There was no drawn-out painful half-man, half-wolf aspect to the change. Shamanic shifting didn’t work that way, and from what I’d glimpsed with Tia Carley, neither did werewolf transformations. It was one, then the other, with little more than a shimmer of magic between the two to mark the transition. My power washed over Morrison in a gunmetal bath and left a huge silver-white wolf in his place. He took a very manlike sharp breath, but otherwise held himself still, becoming accustomed to the new form.
That was much better than the first time, when he’d understandably panicked, given in to the animal brain, and run like hell. Delighted, I put my drum into the bundle of clothes and weapons, then turned my magic inward, slipping into—
Not a wolf shape. Wolves were not my thing. Coyotes were. That hit Morrison like a blow, even in wolf form, and I felt him withdraw emotionally.
Frustration bubbled up inside me. That was twice already Coyote had come between us, even though there was absolutely nothing with Coyote to come between us. And I couldn’t address the problem now, because as far as I knew, even humans shapeshifted into animals couldn’t speak like humans while in the animal form. To make it worse, Morrison gave a cranky snort, picked up his gear and trotted away with it in his mouth, clearly saying, “Let’s get on with it, Walker.”
I was going to bite him as soon as my own mouth was free. Thus resolved, I picked up my gear, too, and we ran into the forests.
* * *
My ill temper couldn’t hold a candle to the joy of running headlong through wilderness. We were both enormously large canines, weighing the same as we did in our human forms.
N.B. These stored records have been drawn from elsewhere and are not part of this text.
(** * sbom-tree: normalisation of CycloneDX / SPDX documents into a
    dependency graph, and the traversals that render it.

    A shallow embedding of [sbom-tree.py].  Parsed JSON is an inductive type,
    Python dictionaries and sets are stdpp finite maps and finite sets,
    exceptions are an explicit result type, and the code that runs after
    normalisation is written in a small state-and-error monad over the
    objects it can reach (the [SBOM] instance, the renderer's
    [visited_global] set and standard output).

    [main] is embedded from the parsed command line and the loaded value
    on.  Outside the embedding: reading and decoding the file, the parsing
    of the command line, the text of the HTML template and of [json.dumps],
    the messages of the exceptions, floating-point numbers and characters
    beyond [ascii].  The interpreter's recursion limit is no number of the
    embedding: [render] and [make_node] take the number of nested calls
    they may make as [fuel], and [ascii_trees] and [to_d3_tree] give them
    [len(sbom.edges) + 1], which is always enough; a run that the
    interpreter would stop with [RecursionError] is not told apart from
    one that it lets through. *)

From Stdlib Require Import ZArith String Ascii List.
From stdpp Require Import base option list gmap sets strings sorting pretty.

Open Scope string_scope.
Set Warnings "-register-all,-clear-no-such-hyp".

(** ** Python values *)

(** What [json.load] returns, with two restrictions: numbers are integers
    (floating-point values are not modelled) and a character of a string is
    an [ascii]. An object is an association list read first-match. *)
Inductive json : Type :=
| JNull
| JBool (b : bool)
| JNum (z : Z)
| JStr (s : string)
| JList (l : list json)
| JDict (kvs : list (string * json)).

(** Hashable values, as dictionary keys and set members. Python identifies
    [True] with [1] and [False] with [0] there, and so does [key_of]. *)
Inductive key : Type :=
| KNone
| KNum (z : Z)
| KStr (s : string).

Global Instance key_eq_dec : EqDecision key.
Proof. solve_decision. Defined.

Definition key_enc (k : key) : unit + (Z + string) :=
  match k with
  | KNone => inl tt
  | KNum z => inr (inl z)
  | KStr s => inr (inr s)
  end.

Definition key_dec (x : unit + (Z + string)) : key :=
  match x with
  | inl _ => KNone
  | inr (inl z) => KNum z
  | inr (inr s) => KStr s
  end.

Global Instance key_countable : Countable key :=
  inj_countable' key_enc key_dec
    (λ k, match k with KNone => eq_refl | KNum _ => eq_refl | KStr _ => eq_refl end).

Inductive pyexn : Type := AttributeError | TypeError | ValueError.

(** The outcome of a call: a value, a raised exception, or [OutOfFuel],
    which only the fuel-indexed recursive definitions can produce. *)
Inductive res (A : Type) : Type :=
| Ok (a : A)
| Raise (e : pyexn)
| OutOfFuel.
Arguments Ok {A} a.
Arguments Raise {A} e.
Arguments OutOfFuel {A}.

Global Instance pyexn_eq_dec : EqDecision pyexn.
Proof. solve_decision. Defined.

Global Instance res_eq_dec {A : Type} `{EqDecision A} : EqDecision (res A).
Proof. solve_decision. Defined.

Global Instance res_ret : MRet res := λ A a, Ok a.
Global Instance res_bind : MBind res := λ A B f m,
  match m with
  | Ok a => f a
  | Raise e => Raise e
  | OutOfFuel => OutOfFuel
  end.

(** [for x in l: s = body(s, x)], stopping at the first exception. *)
Fixpoint foldM {A S : Type} (body : S → A → res S) (s : S) (l : list A) : res S :=
  match l with
  | [] => Ok s
  | x :: l' => s' ← body s x; foldM body s' l'
  end.

Fixpoint mapM_res {A B : Type} (f : A → res B) (l : list A) : res (list B) :=
  match l with
  | [] => Ok []
  | x :: l' => y ← f x; ys ← mapM_res f l'; Ok (y :: ys)
  end.

(** Truth value of an object ([if v:], [a or b], [not v]). *)
Definition truthy (v : json) : bool :=
  match v with
  | JNull => false
  | JBool b => b
  | JNum z => negb (z =? 0)%Z
  | JStr s => negb (String.eqb s "")
  | JList l => negb (bool_decide (l = []))
  | JDict kvs => negb (bool_decide (kvs = []))
  end.

Definition py_or (a b : json) : json := if truthy a then a else b.

Fixpoint dict_get (kvs : list (string * json)) (k : string) : option json :=
  match kvs with
  | [] => None
  | (k', v) :: rest => if String.eqb k' k then Some v else dict_get rest k
  end.

Fixpoint dict_keys (kvs : list (string * json)) : list string :=
  match kvs with
  | [] => []
  | (k, _) :: rest => k :: filter (λ k', k' ≠ k) (dict_keys rest)
  end.

(** [isinstance(v, dict)], [isinstance(v, list)], [isinstance(v, str)] *)
Definition is_dict (v : json) : bool := if v is JDict _ then true else false.
Definition is_list (v : json) : bool := if v is JList _ then true else false.
Definition is_str (v : json) : bool := if v is JStr _ then true else false.

(** [k in v] for a mapping [v] *)
Definition has_key (v : json) (k : string) : bool :=
  if v is JDict kvs then bool_decide (is_Some (dict_get kvs k)) else false.

(** [v.get(k, d)]: only a mapping has the method. *)
Definition get_default (v : json) (k : string) (d : json) : res json :=
  match v with
  | JDict kvs => Ok (default d (dict_get kvs k))
  | _ => Raise AttributeError
  end.

(** [v.get(k)] *)
Definition get (v : json) (k : string) : res json := get_default v k JNull.

(** Hashing, as done by a dictionary or set operation on [v]. *)
Definition key_of (v : json) : res key :=
  match v with
  | JNull => Ok KNone
  | JBool b => Ok (KNum (if b then 1 else 0))
  | JNum z => Ok (KNum z)
  | JStr s => Ok (KStr s)
  | JList _ | JDict _ => Raise TypeError
  end.

(** The value a key stands for. A key that came from [True] or [False]
    stands for the integer it equals, so the spelling of such an id in a
    printed line ([--show-ids], DOT) is that of the integer. *)
Definition val_of (k : key) : json :=
  match k with
  | KNone => JNull
  | KNum z => JNum z
  | KStr s => JStr s
  end.

(** [for x in v] *)
Definition py_iter (v : json) : res (list json) :=
  match v with
  | JList l => Ok l
  | JStr s => Ok ((λ c, JStr (String c "")) <$> list_ascii_of_string s)
  | JDict kvs => Ok (JStr <$> dict_keys kvs)
  | JNull | JBool _ | JNum _ => Raise TypeError
  end.

(** [a == b] on parsed JSON *)
Fixpoint py_eq (a b : json) {struct a} : bool :=
  match a, b with
  | JNull, JNull => true
  | JBool x, JBool y => bool_decide (x = y)
  | JBool x, JNum z | JNum z, JBool x => (z =? (if x then 1 else 0))%Z
  | JNum x, JNum y => (x =? y)%Z
  | JStr x, JStr y => String.eqb x y
  | JList xs, JList ys =>
      (fix go (xs ys : list json) {struct xs} : bool :=
         match xs, ys with
         | [], [] => true
         | x :: xs', y :: ys' => py_eq x y && go xs' ys'
         | _, _ => false
         end) xs ys
  | JDict xs, JDict ys =>
      (length (dict_keys xs) =? length (dict_keys ys))%nat &&
      (fix go (rest : list (string * json)) (done : list string) {struct rest} : bool :=
         match rest with
         | [] => true
         | (k, v) :: rest' =>
             if bool_decide (k ∈ done) then go rest' done
             else match dict_get ys k with
                  | Some w => py_eq v w && go rest' (k :: done)
                  | None => false
                  end
         end) xs []
  | _, _ => false
  end.

(** ** Strings *)

Fixpoint str_map (f : ascii → ascii) (s : string) : string :=
  match s with
  | EmptyString => EmptyString
  | String c s' => String (f c) (str_map f s')
  end.

Definition ascii_upper (c : ascii) : ascii :=
  let n := N_of_ascii c in
  if (97 <=? n)%N && (n <=? 122)%N then ascii_of_N (n - 32) else c.

Definition ascii_lower (c : ascii) : ascii :=
  let n := N_of_ascii c in
  if (65 <=? n)%N && (n <=? 90)%N then ascii_of_N (n + 32) else c.

(** [s.upper()], [s.lower()]: the case mapping of the letters A-Z, a-z. *)
Definition upper (s : string) : string := str_map ascii_upper s.
Definition lower (s : string) : string := str_map ascii_lower s.

(** [s.replace(a, b)] for one-character [a] and [b] *)
Definition replace_char (a b : ascii) (s : string) : string :=
  str_map (λ c, if Ascii.eqb c a then b else c) s.

(** [a <= b] on strings: lexicographic in the character codes. *)
Definition str_le (a b : string) : Prop := String.leb a b = true.
Global Instance str_le_dec : RelDecision str_le.
Proof. intros a b. unfold str_le. apply _. Defined.

(** ** What the embedding takes from the Python runtime *)

(** [py_format v] is the text an f-string produces for a list or a mapping
    [v]. [set_order X] is the order in which a set with the elements [X]
    is iterated, which the language leaves unspecified. *)
Class Runtime : Type := {
  py_format : json → string;
  set_order : gset key → list key;
  set_order_perm : ∀ X, set_order X ≡ₚ elements X;
}.

(** [f"{v}"] *)
Definition fstr `{Runtime} (v : json) : string :=
  match v with
  | JStr s => s
  | JNull => "None"
  | JBool true => "True"
  | JBool false => "False"
  | JNum z => pretty z
  | JList _ | JDict _ => py_format v
  end.

(** ** The graph *)

Record SBOM : Type := mkSBOM {
  nodes : gmap key json;          (* node_id -> label *)
  edges : gmap key (gset key);    (* node_id -> children *)
  roots : gset key;
}.

(** [SBOM()] *)
Definition new_SBOM : SBOM := mkSBOM ∅ ∅ ∅.

Definition with_nodes (f : gmap key json → gmap key json) (s : SBOM) : SBOM :=
  mkSBOM (f (nodes s)) (edges s) (roots s).
Definition with_edges (f : gmap key (gset key) → gmap key (gset key)) (s : SBOM) : SBOM :=
  mkSBOM (nodes s) (f (edges s)) (roots s).
Definition with_roots (f : gset key → gset key) (s : SBOM) : SBOM :=
  mkSBOM (nodes s) (edges s) (f (roots s)).

(** [s.nodes[i] = lbl] *)
Definition nodes_setitem (i lbl : json) (s : SBOM) : res SBOM :=
  k ← key_of i; Ok (with_nodes (insert k lbl) s).

(** [s.nodes.setdefault(i, lbl)] *)
Definition nodes_setdefault (i lbl : json) (s : SBOM) : res SBOM :=
  k ← key_of i;
  Ok (if nodes s !! k is Some _ then s else with_nodes (insert k lbl) s).

(** [s.edges[src].add(child)] on the [defaultdict(set)] *)
Definition edges_add (src child : json) (s : SBOM) : res SBOM :=
  ks ← key_of src;
  kc ← key_of child;
  Ok (with_edges (λ e, <[ks := default ∅ (e !! ks) ∪ {[kc]}]> e) s).

(** [s.roots.add(i)] *)
Definition roots_add (i : json) (s : SBOM) : res SBOM :=
  k ← key_of i; Ok (with_roots (λ r, r ∪ {[k]}) s).

(** [{k for kids in s.edges.values() for k in kids}] *)
Definition all_children (s : SBOM) : gset key :=
  ⋃ ((map_to_list (edges s)).*2).

(** [sorted(l)] on ids: integers order among themselves and strings among
    themselves; any other comparison raises. *)
Definition key_num (k : key) : option Z := if k is KNum z then Some z else None.
Definition key_str (k : key) : option string := if k is KStr s then Some s else None.

Definition py_sorted (l : list key) : res (list key) :=
  match l with
  | [] | [_] => Ok l
  | _ =>
      match mapM key_num l, mapM key_str l with
      | Some zs, _ => Ok (KNum <$> merge_sort Z.le zs)
      | None, Some ss => Ok (KStr <$> merge_sort str_le ss)
      | None, None => Raise TypeError
      end
  end.

(** ** Parse SBOM *)

Section Normalizer.
Context `{Runtime}.

(** [c.get("bom-ref") or c.get("bomRef") or c.get("purl") or c.get("name")] *)
Definition cx_id (c : json) : res json :=
  a ← get c "bom-ref";
  b ← get c "bomRef";
  p ← get c "purl";
  n ← get c "name";
  Ok (py_or (py_or (py_or a b) p) n).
The clothes were mildly inconvenient, and my jaw got tired, so the first time we stopped for a brief rest I shifted back to human form. It took a while to repackage everything, but then I slung Morrison’s gun holster on him with his clothes and weapons stuffed into it. He squirmed a bit, but looked more satisfied with the results, so I hung mine on a branch so I could walk into it once transformed. Morrison managed, after some trial and error, to latch the shotgun’s holster around my ribs, and we were off again.
We didn’t change back to human form for two days, instead hunting, drinking and sleeping as canines. Very little disturbed us, and our supremely sensitive senses of smell allowed us to avoid anything that might have chosen to. I had no idea how much distance we covered. My thoughts simplified: we were hunting. When we reached the quarry, the hunt would intensify. Until then, nothing mattered but reaching it.
On the third day, the scent of blood came into the air. Morrison and I both slowed, tasting it, judging it and naming it: human. It was still far off, but we were reaching our destination. Morrison cocked an ear and I shook my head. It was too soon to change back to humans. Too far to go, still. But we would have to be ever-more careful. Our size would make us seem dangerous, and Morrison’s brilliant white pelt would be a prize by itself.